Saturday, February 20, 2010

gdb

One of my coworkers has recently reintroduced me to gdb. My previous experience is using it for a couple of fun labs in my junior-level architecture class at BYU. I admit, however, that after these labs I reverted to printfs (and the like) as my preferred debugging tool. Not sophisticated or elegant, but it gets the job done. Most of the time.

There are a lot of useful tools from my architecture class site. The class uses Computer Programming: A Programmer's Perspective as its main text. That book comes with many great resources, including the labs and a student page. One lab uses gdb to determine the inputs for which an unknown program is looking, and another uses it to exploit a buffer overflow bug. Pretty fun.

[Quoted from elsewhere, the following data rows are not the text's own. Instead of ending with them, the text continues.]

Definition de_self_fund (v : V) : option SelfFundConfig :=
  f ← struct_fields ["enabled"; "rent_payer_address"; "provider_hex"; "instance_id_hex"; "safety_window_secs"; "max_topup_term";
    "min_topup_interval_secs"; "min_check_interval_secs"; "max_check_interval_secs"; "reserve_floor_wei"; "force_first_topup"] v;
  enabled ← or_default false de_bool "enabled" f;
  payer ← or_default ""%string de_string "rent_payer_address" f;
  provider ← or_default ""%string de_string "provider_hex" f;
  instance ← or_default ""%string de_string "instance_id_hex" f;
  window ← or_default default_safety_window de_u64 "safety_window_secs" f;
  term ← or_default default_max_topup_term de_u8 "max_topup_term" f;
  interval ← or_default default_min_topup_interval de_u64 "min_topup_interval_secs" f;
  min_check ← or_default default_self_fund_check de_u64 "min_check_interval_secs" f;
  max_check ← or_default default_self_fund_check_max de_u64 "max_check_interval_secs" f;
  floor ← or_default ""%string de_string "reserve_floor_wei" f;
  force ← or_default false de_bool "force_first_topup" f;
  Some {| sf_enabled := enabled; sf_rent_payer_address := payer; sf_provider_hex := provider; sf_instance_id_hex := instance;
    sf_safety_window_secs := window; sf_max_topup_term := term; sf_min_topup_interval_secs := interval;
    sf_min_check_interval_secs := min_check; sf_max_check_interval_secs := max_check; sf_reserve_floor_wei := floor;
    sf_force_first_topup := force |}.

Definition de_randomx (v : V) : option RandomxConfig :=
  f ← struct_fields ["mode"] v; mode ← or_default Light de_randomx_mode "mode" f; Some {| rx_mode := mode |}.

Definition de_vardiff (v : V) : option Vardiff.VardiffConfig :=
  f ← struct_fields ["sample_size"; "variance_percent"; "max_gain_factor"; "max_drop_factor"] v;
  n ← or_default (Vardiff.cfg_sample_size default_vardiff) de_u32 "sample_size" f;
  variance ← or_default (Vardiff.cfg_variance_percent default_vardiff) de_f64 "variance_percent" f;
  gain ← or_default (Vardiff.cfg_max_gain_factor default_vardiff) de_f64 "max_gain_factor" f;
  drop_ ← or_default (Vardiff.cfg_max_drop_factor default_vardiff) de_f64 "max_drop_factor" f;
  Some {| Vardiff.cfg_sample_size := n; Vardiff.cfg_variance_percent := variance; Vardiff.cfg_max_gain_factor := gain;
    Vardiff.cfg_max_drop_factor := drop_ |}.

Definition de_stratum (v : V) : option StratumConfig :=
  f ← struct_fields ["bind"; "tls_cert"; "tls_key"; "min_share_difficulty"; "target_seconds_per_share"; "max_submits_per_second";
    "verification_warmup"; "verification_sample_rate"; "share_grace_secs"; "idle_timeout_secs"; "vardiff"] v;
  bind ← required de_string "bind" f;
  cert ← optional de_string "tls_cert" f;
  key ← optional de_string "tls_key" f;
  min_diff ← required de_u64 "min_share_difficulty" f;
  target ← required de_u32 "target_seconds_per_share" f;
  submits ← required de_u32 "max_submits_per_second" f;
  warmup ← or_default default_verification_warmup de_u32 "verification_warmup" f;
  rate ← or_default default_verification_sample_rate de_f64 "verification_sample_rate" f;
  grace ← or_default default_share_grace_secs de_u32 "share_grace_secs" f;
  idle ← or_default default_idle_timeout_secs de_u32 "idle_timeout_secs" f;
  vardiff ← or_default default_vardiff de_vardiff "vardiff" f;
  Some {| st_bind := bind; st_tls_cert := cert; st_tls_key := key; st_min_share_difficulty := min_diff;
    st_target_seconds_per_share := target; st_max_submits_per_second := submits; st_verification_warmup := warmup;
    st_verification_sample_rate := rate; st_share_grace_secs := grace; st_idle_timeout_secs := idle; st_vardiff := vardiff |}.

To get started with gdb, try some of these:

  • gdb program - this starts up gdb
  • set args args - allows you to set arguments for the program
  • r - runs the program in gdb
  • bt - prints out a stack trace from the current program location
  • print variable - print out the contents of a given variable or memory location
  • up # - move up the call stack
  • down # - move down the call stack

Of course, there is much more to gdb. A good place to look for additional information is GDB's website or its wikipedia article. To learn gdb, I suggest going to my architecture class' book's student page. It has links for tutorials and reference cards. It points to some high-quality resources compiled by Norman Matloff (professor at UC Davis whom I have never met but seems like an awesome guy).